Back to 2006, and a different kind of blur is making a big impression on the photography industry. Camera manufacturers seem to have united to declare war on the evil phenomenon of blur, blaming it for ruining photos of friends and loved ones and have introduced various ways of banishing it forever.

Now, this may be just a cynical new way to try and differentiate a product in what is already an extremely crowded market-place, but anything that promises to improve overall picture quality can only be a good thing.

Blurry photos are commonly caused by hand-shake, which is in turn caused by not using a fast enough shutter speed for the specific lighting conditions.

This usually occurs indoors, where dim overhead lighting is not powerful enough, or when a long focal length on the lens is used. The manufacturers know that the general consumer probably won't have the faintest idea about shutter speeds, and anyway, you can't actually set the shutter speed yourself on most compact digital cameras.

So they are adding more automatic features to their cameras in an attempt to improve picture quality and appeal to the consumer, as the number of megapixels (thankfully) ceases to be the most important reason for buying a particular camera.

This year's PMA photography show saw most of the major manufacturers announce new cameras with anti-blur technology.
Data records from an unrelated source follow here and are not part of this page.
Lemma bucket_range t n :
  IsInitialised (our_id_ t) = true → contact_ok (our_id_ t) n →
  (0 ≤ bucket t n < identity_bits)%Z.
Proof. intros Ht []. by apply CommonLeadingBits_range; [..|apply not_symmetry]. Qed.

Lemma find_candidate_pure t l number b :
  Forall (contact_ok (our_id_ t)) l → number ≤ 1 →
  find_candidate t l number b =
    Ok (first_repeat (if number =? 0 then None else Some b) (bucket t <$> l)).
Proof.
  revert number b. induction l as [|n l IH]; intros number b Hl Hn; [done|].
  apply Forall_cons in Hl as [Hc Hl]. cbn [find_candidate].
  rewrite BucketIndex_ok by apply Hc. rewrite bind_Ok. fold (bucket t n).
  destruct (Z.eqb_spec (bucket t n) b) as [Hb|Hb]; cbn [mbind outcome_bind].
  - destruct number as [|[|]]; [|simpl|lia].
    + simpl. rewrite IH by (done || lia). simpl.
      by rewrite Hb.
    + by rewrite decide_True by congruence.
  - simpl. rewrite IH by (done || lia). simpl. rewrite decide_False.
    + done.
    + destruct number as [|[|]]; simpl; congruence.
Qed.

(** The part of the table outside the close group, furthest contact first. *)
Definition far_contacts t : list NodeInfo :=
  take (length (nodes_ t) - GroupSize) (reverse (nodes_ t)).

Lemma far_contacts_lookup t i :
  i < length (nodes_ t) - GroupSize → far_contacts t !! i = nodes_ t !! (length (nodes_ t) - S i).
Proof.
  intros Hi. unfold far_contacts. rewrite lookup_take_lt by done.
  by rewrite reverse_lookup by lia.
Qed.

Lemma far_contacts_length t : length (far_contacts t) = length (nodes_ t) - GroupSize.
Proof. unfold far_contacts. rewrite length_take, length_reverse. lia. Qed.

Lemma far_contacts_lookup_Some t i n :
  far_contacts t !! i = Some n →
  i < length (nodes_ t) - GroupSize ∧ nodes_ t !! (length (nodes_ t) - S i) = Some n.
Proof.
  intros Hi. pose proof (lookup_lt_Some _ _ _ Hi) as Hlt. rewrite far_contacts_length in Hlt.
  by rewrite <-far_contacts_lookup.
Qed.

Lemma far_contacts_ok t : table_wf t → Forall (contact_ok (our_id_ t)) (far_contacts t).
Proof.
  intros Hwf. apply Forall_lookup. intros i n [_ Hi]%far_contacts_lookup_Some.
  by eapply contact_at.
Qed.

(** A list whose elements never decrease from one position to a later one. *)
Lemma StronglySorted_lookup (R : relation Z) (l : list Z) :
  (∀ i j x y, i < j → l !! i = Some x → l !! j = Some y → R x y) → StronglySorted R l.
Proof.
  induction l as [|z l IH]; intros H; constructor.
  - apply IH. intros i j x y Hij Hi Hj. by apply (H (S i) (S j)); [lia|..].
  - apply Forall_lookup. intros j y Hj. by apply (H 0 (S j)); [lia|..].
Qed.

Lemma StronglySorted_lookup_1 (R : relation Z) (l : list Z) i j x y :
  StronglySorted R l → i < j → l !! i = Some x → l !! j = Some y → R x y.
Proof.
  intros Hs. revert i j. induction Hs as [|z l Hl IH Hz]; intros [|i] [|j] Hij Hi Hj;
    simplify_eq/=; try lia.
  - rewrite Forall_lookup in Hz. by eapply Hz.
  - apply (IH i j); [lia|done..].
Qed.

Lemma far_buckets_sorted t : table_wf t → StronglySorted Z.le (bucket t <$> far_contacts t).
Proof.
  intros Hwf. apply StronglySorted_lookup. intros i j x y Hij.
  rewrite !list_lookup_fmap. intros (n1 & Hi & ->)%fmap_Some (n2 & Hj & ->)%fmap_Some.
  apply far_contacts_lookup_Some in Hi as [? Hi], Hj as [? Hj].
  by eapply bucket_mono; [done|exact Hj|exact Hi|lia].
Qed.

(** Position [i] of the table, seen from the far end. *)
Lemma nodes_far_contacts t i n :
  GroupSize ≤ i → nodes_ t !! i = Some n → far_contacts t !! (length (nodes_ t) - S i) = Some n.
Proof.
  intros Hi Hn. pose proof (lookup_lt_Some _ _ _ Hn).
  rewrite far_contacts_lookup by lia. rewrite <-Hn. f_equal. lia.
Qed.

Lemma distinct_from_far t j :
  GroupSize ≤ j → StronglySorted Z.lt (take (length (nodes_ t) - j) (bucket t <$> far_contacts t)) →
  distinct_buckets_from t j.
Proof.
  intros Hj Hs i1 i2 n1 n2 H1 H12 Hn1 Hn2.
  pose proof (lookup_lt_Some _ _ _ Hn1). pose proof (lookup_lt_Some _ _ _ Hn2).
  apply nodes_far_contacts in Hn1; [|lia]. apply nodes_far_contacts in Hn2; [|lia].
  eapply (StronglySorted_lookup_1 _ _ (length (nodes_ t) - S i2) (length (nodes_ t) - S i1) _ _ Hs).
  - lia.
  - rewrite lookup_take_lt, list_lookup_fmap, Hn2 by lia. done.
  - rewrite lookup_take_lt, list_lookup_fmap, Hn1 by lia. done.
Qed.

Lemma FindCandidateForRemoval_spec t :
  table_wf t → OptimalSize ≤ length (nodes_ t) →
  ∃ j, FindCandidateForRemoval t = Ok j ∧
    ((j = length (nodes_ t) ∧ distinct_buckets_from t GroupSize) ∨
     (j < length (nodes_ t) ∧ ∃ c, removable t j c)).
Proof.
  intros Hwf Hlen. unfold FindCandidateForRemoval.
  rewrite (proj2 (Nat.leb_le _ _) Hlen), cpp_assert_true, bind_Ok. unfold OptimalSize in Hlen.
  rewrite (proj2 (Nat.ltb_ge _ _)) by (unfold GroupSize; lia).
  fold (far_contacts t). rewrite find_candidate_pure by (lia || by apply far_contacts_ok).
  rewrite bind_Ok. simpl (if 0 =? 0 then _ else _).
  pose proof (far_buckets_sorted t Hwf) as Hs.
  pose proof (far_contacts_length t) as Hfl.
  pose proof (distinct_from_far t) as Hdist.
  assert (∀ i, (bucket t <$> far_contacts t) !! i = bucket t <$> far_contacts t !! i) as Hlk.
  { intros i. apply list_lookup_fmap. }
  assert (length (bucket t <$> far_contacts t) = length (nodes_ t) - GroupSize) as Hbl.
  { by rewrite length_fmap. }
  destruct (bucket t <$> far_contacts t) as [|b bs] eqn:Ebs.
  { simpl in Hbl. unfold GroupSize in Hbl. lia. }
  cbn [first_repeat]. rewrite decide_False by done.
  destruct (first_repeat (Some b) bs) as [k|] eqn:Ef; cbn [option_map].
  - destruct (first_repeat_Some _ _ _ Hs Ef) as [(x & Hk & HSk) Hlt].
    rewrite Hlk in Hk, HSk.
    apply fmap_Some in Hk as (c & Hk & Hc), HSk as (p & HSk & Hp).
    apply far_contacts_lookup_Some in Hk as [? Hk], HSk as [? HSk].
    exists (length (nodes_ t) - S k). split; [done|right]. split; [lia|]. exists c.
    split; [done|lia| |].
    + exists p. split; [|congruence]. rewrite <-HSk. f_equal. lia.
    + apply Hdist; [lia|]. by replace (length (nodes_ t) - (length (nodes_ t) - S k)) with (S k) by lia.
  - exists (length (nodes_ t)). split; [done|left]. split; [done|].
    apply Hdist; [done|]. rewrite take_ge by lia. by apply first_repeat_None.
Qed.

Lemma removable_not_distinct t j c i :
  removable t j c → GroupSize ≤ i → i < j → ~ distinct_buckets_from t i.
Proof.
  intros [Hat Hfar (p & Hp & Hbp) _] Hi Hij Hd.
  assert (bucket t c < bucket t p)%Z by (eapply Hd; [|..|exact Hp|exact Hat]; lia). lia.
Qed.

Lemma removable_unique t j j' c c' : removable t j c → removable t j' c' → j = j'.
Proof.
  intros H H'. pose proof (rem_far _ _ _ H). pose proof (rem_far _ _ _ H').
  destruct (lt_eq_lt_dec j j') as [[Hlt| ->]|Hlt]; [|done|]; exfalso.
  - eapply (removable_not_distinct t j' c' j); eauto using rem_furthest with lia.
  - eapply (removable_not_distinct t j c j'); eauto using rem_furthest with lia.
Qed.

(** The search finds the removable contact if there is one. *)
Lemma FindCandidateForRemoval_removable t j c :
  table_wf t → OptimalSize ≤ length (nodes_ t) → removable t j c →
  FindCandidateForRemoval t = Ok j.
Proof.
  intros Hwf Hlen Hr.
  destruct (FindCandidateForRemoval_spec t Hwf Hlen) as (j' & -> & [[_ Hd]|[_ [c' Hr']]]).
  - by destruct (removable_not_distinct t j c GroupSize Hr); [..|apply (rem_far _ _ _ Hr)|].
  - f_equal. by eapply removable_unique.
Qed.

Lemma FindCandidateForRemoval_distinct t :
  table_wf t → OptimalSize ≤ length (nodes_ t) → distinct_buckets_from t GroupSize →
  FindCandidateForRemoval t = Ok (length (nodes_ t)).
Proof.
  intros Hwf Hlen Hd.
  destruct (FindCandidateForRemoval_spec t Hwf Hlen) as (j' & -> & [[-> _]|[_ [c' Hr']]]); [done|].
  by destruct (removable_not_distinct t j' c' GroupSize Hr'); [..|apply (rem_far _ _ _ Hr')|].
Qed.

(** Where no two contacts outside the close group share a bucket, the table is
    no larger than the close group and one contact per bucket. *)
Lemma distinct_buckets_size t :
  table_wf t → distinct_buckets_from t GroupSize → length (nodes_ t) ≤ max_table_size.
Proof.
  intros Hwf Hd. unfold max_table_size.
  assert (length (bucket t <$> far_contacts t) ≤ Z.to_nat identity_bits) as Hle.
  { apply distinct_bounded.
    - apply StronglySorted_lookup. intros i j x y Hij.
      rewrite !list_lookup_fmap. intros (n1 & Hi & ->)%fmap_Some (n2 & Hj & ->)%fmap_Some.
      apply far_contacts_lookup_Some in Hi as [? Hi], Hj as [? Hj].
      eapply Hd; [|..|exact Hj|exact Hi]; lia.
    - apply Forall_fmap, (Forall_impl _ _ _ (far_contacts_ok t Hwf)). intros n Hn. simpl.
      apply bucket_range; [apply Hwf|done]. }
  rewrite length_fmap, far_contacts_length in Hle. lia.
Qed.

(** ** Changing the list of contacts *)

Lemma set_nodes_our_id g t : our_id_ (set_nodes g t) = our_id_ t.
Proof. done. Qed.

Lemma wf_insert t info :
  table_wf t → contact_ok (our_id_ t) info → id info ∉ id <$> nodes_ t →
  table_wf (set_nodes (insert_by id (Comparison (our_id_ t)) info) t).
Proof.
  intros [Ho Hs Hc] Hi Hn. split; simpl; [done|by apply insert_by_sorted, Hn; [apply _|]|].
  rewrite insert_by_perm. by constructor.
Qed.

Lemma wf_sublist t l : table_wf t → l `sublist_of` nodes_ t → table_wf (set_nodes (λ _, l) t).
Proof.
  intros [Ho Hs Hc] Hsub. split; simpl; [done|by eapply sorted_by_sublist|].
  rewrite Forall_forall in *. intros n Hn. apply Hc.
  by eapply elem_of_submseteq, sublist_submseteq.
Qed.

Lemma wf_erase t j : table_wf t → table_wf (set_nodes (erase_at j) t).
Proof. intros Hwf. by apply (wf_sublist t), erase_at_sublist. Qed.

Lemma PushBackThenSort_insert info t :
  table_wf t → id info ∉ id <$> nodes_ t →
  PushBackThenSort info t = set_nodes (insert_by id (Comparison (our_id_ t)) info) t.
Proof.
  intros Hwf Hn. unfold PushBackThenSort, set_nodes.
  rewrite (sort_by_snoc id (Comparison (our_id_ t))); [done|apply Hwf|done].
Qed.
(* ===== verification/RoutingTableProps.v ===== *)
(** * The routing table: properties

    The contract of [RoutingTable] (the comments of [routing_table.h]) as
    theorems about the definitions of [RoutingTable.v], each with a witness on
    the concrete 512-bit XOR metric. *)

From S2P Require Import Prelude CppStd Identity Types RoutingTable RoutingTableFacts.

Section props.
Context `{IO : IdentityOps} `{IL : !IdentityLaws} `{CO : !CryptoOps} `{BM : BuildMode}.
Implicit Types (t : RoutingTable) (info n : NodeInfo).

(** One call of a public function that changes the table, whatever it returns. *)
Inductive table_step : RoutingTable → RoutingTable → Prop :=
  | step_AddNode t info : table_step t (AddNode info t).2
  | step_DropNode t a : table_step t (DropNode a t).2.

Lemma table_step_ok t t' : table_step t t' → table_ok t → table_ok t'.
Proof.
  intros [t1 info|t1 a] Ht.
  - by eapply AddNode_ok; [apply surjective_pairing|].
  - by eapply DropNode_ok; [apply surjective_pairing|].
Qed.

Lemma empty_table_ok our_id : IsInitialised our_id = true → table_ok (mkTable our_id []).
Proof.
  intros Hi. split; [|simpl; lia]. split; simpl; [done|constructor|constructor].
Qed.

Lemma CheckNode_full t a far :
  IsInitialised a = true → a ≠ our_id_ t → a ∉ id <$> nodes_ t →
  OptimalSize ≤ length (nodes_ t) → nodes_ t !! GroupSize = Some far →
  CheckNode t a =
    if CloserToTarget a (id far) (our_id_ t) then Ok true
    else c ← FindCandidateForRemoval t; NewNodeIsBetterThanExisting t a c.
Proof.
  intros Hi Hne Hin Hlen Hfar. unfold CheckNode. rewrite Validate_ok, bind_Ok by done.
  rewrite bool_decide_eq_false_2 by done. rewrite (proj2 (HaveNode_false _ _) Hin).
  rewrite (proj2 (Nat.ltb_ge _ _) Hlen). unfold vector_at. by rewrite Hfar.
Qed.

Lemma CheckNode_add_result t info b d t' :
  table_wf t → IsInitialised (id info) = true →
  ValidateKey (Pmid_public_key (dht_fob info)) = true →
  add_result t info (b, d) t' → CheckNode t (id info) = Ok b.
Proof.
  intros Hwf Hi Hkey Hr. inversion Hr as
    [Hbad|Hok Hin|Hok Hin Hlen|far Hok Hin Hlen Hfar Hcl t1 Hd|far j c Hok Hin Hlen Hfar Hcl t1 Hrem
    |far j c Hok Hin Hlen Hfar Hcl Hrem Hb|far Hok Hin Hlen Hfar Hcl Hx]; subst;
    try (rewrite (CheckNode_full _ (id info) far), Hcl by (done || apply Hok)); try done.
  - unfold CheckNode. rewrite Validate_ok, bind_Ok by done.
    destruct Hbad; [|congruence]. by rewrite bool_decide_eq_true_2.
  - unfold CheckNode. rewrite Validate_ok, bind_Ok by done.
    rewrite bool_decide_eq_false_2 by apply Hok. by rewrite (proj2 (HaveNode_spec _ _) Hin).
  - unfold CheckNode. rewrite Validate_ok, bind_Ok by done.
    rewrite bool_decide_eq_false_2 by apply Hok. rewrite (proj2 (HaveNode_false _ _) Hin).
    by rewrite (proj2 (Nat.ltb_lt _ _) Hlen).
  - rewrite (FindCandidateForRemoval_removable _ j c), bind_Ok by done.
    rewrite (NewNodeIsBetter_removable _ _ j c) by (done || apply Hok).
    f_equal. by apply Z.ltb_lt.
  - destruct Hx as [Hd|(j & c & Hrem & Hb)].
    + rewrite FindCandidateForRemoval_distinct, bind_Ok by done. apply NewNodeIsBetter_end.
    + rewrite (FindCandidateForRemoval_removable _ j c), bind_Ok by done.
      rewrite (NewNodeIsBetter_removable _ _ j c) by (done || apply Hok).
      f_equal. by apply Z.ltb_ge.
Qed.

(** [AddNode] on a well-formed table, with the relation it establishes. *)
Lemma AddNode_inv t info r t' :
  table_ok t → IsInitialised (id info) = true → AddNode info t = (Ok r, t') →
  add_result t info r t'.
Proof.
  intros Ht Hi Ha. destruct (AddNode_run t info (ok_wf _ Ht) Hi) as (r1 & t1 & Heq & Hr).
  rewrite Heq in Ha. by simplify_eq.
Qed.

Lemma sort_by_sorted_id t : table_wf t → sort_by id (Comparison (our_id_ t)) (nodes_ t) = nodes_ t.
Proof.
  intros Hwf. apply (sort_by_unique id (Comparison (our_id_ t)) (nodes_ t) (nodes_ t)); [|done].
  apply Hwf.
Qed.

Lemma drop_id_insert t info :
  id info ∉ id <$> nodes_ t →
  drop_id (id info) (insert_by id (Comparison (our_id_ t)) info (nodes_ t)) = nodes_ t.
Proof.
  generalize (nodes_ t) as l. unfold drop_id. induction l as [|n l IH]; intros Hin.
  - cbn. by rewrite bool_decide_eq_true_2.
  - cbn in Hin. apply not_elem_of_cons in Hin as [Hn Hin]. cbn [insert_by].
    destruct (Comparison _ _ _); cbn [List.filter].
    + rewrite bool_decide_eq_true_2, bool_decide_eq_false_2 by done. cbn [negb].
      f_equal. by apply drop_id_absent.
    + rewrite bool_decide_eq_false_2 by done. cbn [negb]. f_equal. by apply IH.
Qed.

Lemma wf_ids_NoDup t : table_wf t → NoDup (id <$> nodes_ t).
Proof. intros Hwf. apply (sorted_by_NoDup id (Comparison (our_id_ t))), Hwf. Qed.

(** An added contact is in the table, a dropped one no longer is. *)
Lemma add_result_moves t info dropped t' :
  table_wf t → add_result t info (true, dropped) t' →
  info ∈ nodes_ t' ∧ ∀ c, dropped = Some c → c ∈ nodes_ t ∧ (id c ∉ id <$> nodes_ t').
Proof.
  intros Hwf Hr. pose proof (add_result_contacts _ _ _ _ _ Hr) as Hp. simpl in Hp.
  assert (id info ∉ id <$> nodes_ t) as Hnew by (by inversion Hr).
  assert (∀ c, dropped = Some c → c ∈ nodes_ t) as Hold.
  { intros c ->. by apply (add_result_victim t info c t'). }
  split.
  - assert (info ∈ option_list dropped ++ nodes_ t') as [Hd|]%elem_of_app
      by (rewrite <-Hp; by left); [|done].
    destruct dropped as [c|]; simpl in Hd; [|by apply elem_of_nil in Hd].
    apply list_elem_of_singleton in Hd as ->. destruct Hnew.
    by apply list_elem_of_fmap_2, Hold.
  - intros c ->. split; [by apply Hold|].
    assert (NoDup (id <$> info :: nodes_ t)) as Hnd
      by (apply NoDup_cons; split; [done|by apply wf_ids_NoDup]).
    rewrite Hp in Hnd. by apply NoDup_cons in Hnd as [].
Qed.

(** The outcome of every public function given an uninitialised identity. *)
Definition rejected {A} : outcome A := if NDEBUG then Throw invalid_identity else AssertFailed.

Lemma Validate_rejects a : IsInitialised a = false → Validate a = rejected.
Proof. intros Ha. unfold Validate, cpp_assert, rejected. rewrite Ha. by destruct NDEBUG. Qed.

(** ** The properties *)

(** C4: Every table reachable from a new one by calls of [AddNode] and
    [DropNode], with whatever arguments and whatever they return, satisfies the
    invariant: the contacts are strictly sorted by closeness to our identity
    (so no contact appears twice), none of them is us, all have an initialised
    identity and a valid public key, and there are at most
    [GroupSize + 512] of them. *)
Theorem reachable_table_ok (our_id : Address) (t0 t : RoutingTable) :
  IsInitialised our_id = true → RoutingTable_new our_id = Ok t0 → rtc table_step t0 t →
  table_ok t.
Proof.
  intros Hi Hnew. unfold RoutingTable_new in Hnew. rewrite Hi, cpp_assert_true in Hnew.
  injection Hnew as <-. generalize (empty_table_ok our_id Hi).
  induction 2; eauto using table_step_ok.
Qed.

(** C23: On a well-formed table [AddNode] and [CheckNode] return normally for
    every initialised identity (no assertion fails, [at] stays in range, no
    iterator is misused), and [CheckNode] answers exactly whether [AddNode] of a
    contact with that identity and a valid key would add it. *)
Theorem CheckNode_predicts_AddNode (t : RoutingTable) (info : NodeInfo) :
  table_ok t → IsInitialised (id info) = true →
  ValidateKey (Pmid_public_key (dht_fob info)) = true →
  ∃ b d t', AddNode info t = (Ok (b, d), t') ∧ CheckNode t (id info) = Ok b.
Proof.
  intros Ht Hi Hk. destruct (AddNode_run t info (ok_wf _ Ht) Hi) as ([b d] & t' & Ha & Hr).
  exists b, d, t'. split; [done|]. by eapply CheckNode_add_result; [apply Ht|..].
Qed.

(** [AddNode] returning [(added, dropped)] changes the contents by exactly
    that: the new contact is in, the dropped one is out, every other contact
    stays; with [added] false nothing is dropped and the table is unchanged. *)
Theorem AddNode_contents (t t' : RoutingTable) (info : NodeInfo) added dropped :
  table_ok t → IsInitialised (id info) = true →
  AddNode info t = (Ok (added, dropped), t') →
  (if added then [info] else []) ++ nodes_ t ≡ₚ option_list dropped ++ nodes_ t' ∧
  (added = false → dropped = None ∧ t' = t) ∧ our_id_ t' = our_id_ t.
Proof.
  intros Ht Hi Ha. apply AddNode_inv in Ha; [|done..].
  split; [by apply (add_result_contacts t info)|]. by inversion Ha; subst.
Qed.

(** After [AddNode] of an acceptable contact that was not in the table, the
    close group is the [GroupSize] contacts closest to us among the old
    contacts and the new one: whether the contact is added or refused, and
    whatever is dropped to make room, no close contact is lost. *)
Theorem AddNode_close_group (t t' : RoutingTable) (info : NodeInfo) r :
  table_ok t → contact_ok (our_id_ t) info → id info ∉ id <$> nodes_ t →
  AddNode info t = (Ok r, t') →
  OurCloseGroup t' = take GroupSize (sort_by id (Comparison (our_id_ t)) (info :: nodes_ t)).
Proof.
  intros Ht Hc Hin Ha. apply AddNode_inv in Ha; [|done|apply Hc].
  rewrite OurCloseGroup_take. cbn [sort_by]. rewrite sort_by_sorted_id by apply Ht.
  by eapply add_result_close_group; [apply Ht|..].
Qed.

(** C21: A contact that [AddNode] drops to make room was in the table before, is
    outside the close group afterwards, and shares its bucket with a contact
    that stays: no bucket is emptied. *)
Theorem AddNode_victim (t t' : RoutingTable) (info c : NodeInfo) :
  table_ok t → IsInitialised (id info) = true →
  AddNode info t = (Ok (true, Some c), t') →
  c ∈ nodes_ t ∧ (c ∉ OurCloseGroup t') ∧
  ∃ p, p ∈ nodes_ t' ∧ CommonLeadingBits (our_id_ t') (id p) = CommonLeadingBits (our_id_ t') (id c).
Proof.
  intros Ht Hi Ha. apply AddNode_inv in Ha; [|done..].
  by apply (add_result_victim t info c t'); [apply Ht|].
Qed.


(** [DropNode] removes the contact with the given identity and nothing
    else, and keeps the others in order. *)
Theorem DropNode_removes (t : RoutingTable) (a : Address) :
  IsInitialised a = true →
  ∃ t', DropNode a t = (Ok tt, t') ∧ our_id_ t' = our_id_ t ∧ HaveNode t' a = false ∧
    nodes_ t' `sublist_of` nodes_ t ∧ ∀ n, n ∈ nodes_ t' ↔ n ∈ nodes_ t ∧ id n ≠ a.
Proof.
  intros Ha. eexists. split; [by apply DropNode_run|]. split; [done|].
  assert (∀ n, n ∈ drop_id a (nodes_ t) ↔ n ∈ nodes_ t ∧ id n ≠ a) as Hel
    by (intros; apply drop_id_elem).
  split; [|split; [apply drop_id_sublist|done]].
  apply HaveNode_false. intros (n & -> & Hn)%list_elem_of_fmap. by apply Hel in Hn as [].
Qed.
There are two main ways to reduce blur, very fast ISO speeds (1600 or above) or image stabilisation. Fujifilm are the leaders in the ISO field - the new Finepix F30 has an amazingly fast ISO speed of 3200, and based on the performance of the previous F10 model, it should prove to be very usable with minimal visible noise (another common problem that afflicts compact digicams).

The ISO method requires a sophisticated image sensor that doesn't produce too many unwanted artefacts, so most manufacturers have opted for the image stabilisation route instead. With this method, either the camera's lens or image sensor is mechanically balanced, reducing hand-shake at slower shutter speeds and therefore reducing blur.

Ultimately, either of these approaches will produce very similar results, and cameras with either a fast ISO speed or image stabilisation (or maybe even both) will be more effective at producing sharper photos in low-light conditions.

They will almost certainly be more expensive too, so you should take a look back at your photos and see how many of them were actually ruined by blur before parting with that extra cash.

This very recent trend of blur-reducing technology in consumer cameras is definitely “A Good Thing”, just make sure that it's the Oasis you're looking for (sigh…).